## WHAT TO DO
When the line containing "(Val a, s)." appears in the data below, begin copying there and stop only after the line containing "(** The state".

## INFORMATION GIVEN

(** [usuario.ultimo_login = t] as the flush writes it: the UPDATE of the
    rows with the user's key, which also stamps [data_atualizacao]
    ([onupdate=datetime.utcnow]). *)
Definition marca_login (t : DateTime) (u : Usuario.t) : Usuario.t :=
  Usuario.mk (Usuario.id u) (Usuario.empresa_id u) (Usuario.nome u)
    (Usuario.email u) (Usuario.senha_hash u) (Usuario.ativo u)
    (Usuario.is_admin u) (Some t) (Usuario.data_cadastro u) (Some t).

Definition atualiza_login (db : Db) (u : Usuario.t) (t : DateTime) : Db :=
  mkDb (empresas db)
       (map (fun x => if Usuario.id x =? Usuario.id u then marca_login t x
                      else x) (usuarios db))
       (permissoes db) (usuario_permissoes db).

(** ** The session: commits, faults and exceptions *)

Inductive Excecao :=
| ValueError          (* int() of a line that is no number *)
| AttributeError      (* an attribute of None *)
| ErroDeBanco.        (* raised by db.commit() *)

Inductive Res (A : Type) :=
| Val (a : A)
| Levanta (e : Excecao).
Arguments Val {A} a.
Arguments Levanta {A} e.

(** [banco] is what the database holds (the committed state); [falhas]
    schedules the coming commits, [true] for one that raises; past its end
    every commit goes through. *)
Record Sessao := mkSessao {
  banco : Db;
  falhas : list bool
}.

Definition M (A : Type) : Type := Sessao -> Res A * Sessao.

Definition ret {A} (a : A) : M A := fun s => (Val a, s).

Definition bind {A B} (m : M A) (k : A -> M B) : M B :=
  fun s => match m s with
           | (Val a, s') => k a s'
           | (Levanta e, s') => (Levanta e, s')
           end.

Definition levanta {A} (e : Excecao) : M A := fun s => (Levanta e, s).

(** [try: m  except ...: h e] *)
Definition tenta {A} (m : M A) (h : Excecao -> M A) : M A :=
  fun s => match m s with
           | (Val a, s') => (Val a, s')
           | (Levanta e, s') => h e s'
           end.

(** The state a query sees when an operation starts. *)
Definition consulta : M Db := fun s => (Val (banco s), s).

(** [db.commit()] of the pending state [pendente]. *)
Definition commit (pendente : Db) : M unit :=
  fun s => match falhas s with
           | true :: fs => (Levanta ErroDeBanco, mkSessao (banco s) fs)
           | false :: fs => (Val tt, mkSessao pendente fs)
           | [] => (Val tt, mkSessao pendente [])
           end.

Declare Scope sessao_scope.
Delimit Scope sessao_scope with sessao.
Notation "x <- m ;; k" := (bind m (fun x => k))
  (at level 61, m at next level, right associativity) : sessao_scope.
Notation "m ;;; k" := (bind m (fun _ => k))
  (at level 61, right associativity) : sessao_scope.
Open Scope sessao_scope.

(** A session over [db] in which no commit fails. *)
Definition sem_falhas (db : Db) : Sessao := mkSessao db [].

(** ** What the operations print and return *)

Inductive Mensagem :=
| NomeEmpresaCurto            (* Erro: Nome da empresa deve ter pelo menos 3 caracteres! *)
| CnpjInvalido                (* Erro: CNPJ deve conter exatamente 14 digitos! *)
| CnpjJaCadastrado            (* Erro: Ja existe uma empresa cadastrada com este CNPJ! *)
| ErroAoCadastrarEmpresa      (* Erro ao cadastrar empresa: ... *)
| NenhumaEmpresaAtiva         (* Nenhuma empresa ativa cadastrada! *)
| EmpresaNaoEncontrada (empresa_id : Z)  (* Erro: Empresa com ID ... nao encontrada! *)
| NomeCurto                   (* Erro: Nome deve ter pelo menos 3 caracteres! *)
| EmailInvalido               (* Erro: Email invalido! *)
| EmailJaCadastrado           (* Erro: Ja existe um usuario com este email! *)
| SenhaCurta                  (* Erro: Senha deve ter no minimo 6 caracteres! *)
| SenhasNaoCoincidem          (* Erro: As senhas nao coincidem! *)
| NumeroInvalido              (* Erro: Digite um numero valido! *)
| ErroAoCadastrarUsuario      (* Erro ao cadastrar usuario: ... *)
| UsuarioNaoEncontrado (usuario_id : Z)  (* Erro: Usuario com ID ... nao encontrado! *)
| UsuarioAdministrador        (* Usuario ... e administrador e tem acesso a todos os modulos. *)
| PermissoesRemovidas         (* Todas as permissoes foram removidas. *)
| AcessoConcedido             (* Acesso concedido a todos os modulos! *)
| PermissoesConfiguradas      (* PERMISSOES CONFIGURADAS COM SUCESSO! *)
| NumerosInvalidos            (* Erro: Digite numeros validos separados por virgula! *)
| ErroAoConfigurarPermissoes  (* Erro ao configurar permissoes: ... *)
| EmailOuSenhaIncorretos      (* Erro: Email ou senha incorretos! *)
| UsuarioInativo              (* Erro: Usuario inativo. Contate o administrador. *)
| EmpresaInativa.             (* Erro: Empresa inativa. Contate o suporte. *)

(** The value a function returns: the object, or [None] after the message. *)
Inductive Retorno (A : Type) :=
| Devolve (a : A)
| Nada (m : Mensagem).
Arguments Devolve {A} a.
Arguments Nada {A} m.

## ANSWER FOR THIS EXERCISE
Definition ret {A} (a : A) : M A := fun s => (Val a, s).

Definition bind {A B} (m : M A) (k : A -> M B) : M B :=
  fun s => match m s with
           | (Val a, s') => k a s'
           | (Levanta e, s') => (Levanta e, s')
           end.

Definition levanta {A} (e : Excecao) : M A := fun s => (Levanta e, s).

(** [try: m  except ...: h e] *)
Definition tenta {A} (m : M A) (h : Excecao -> M A) : M A :=
  fun s => match m s with
           | (Val a, s') => (Val a, s')
           | (Levanta e, s') => h e s'
           end.

(** The state a query sees when an operation starts. *)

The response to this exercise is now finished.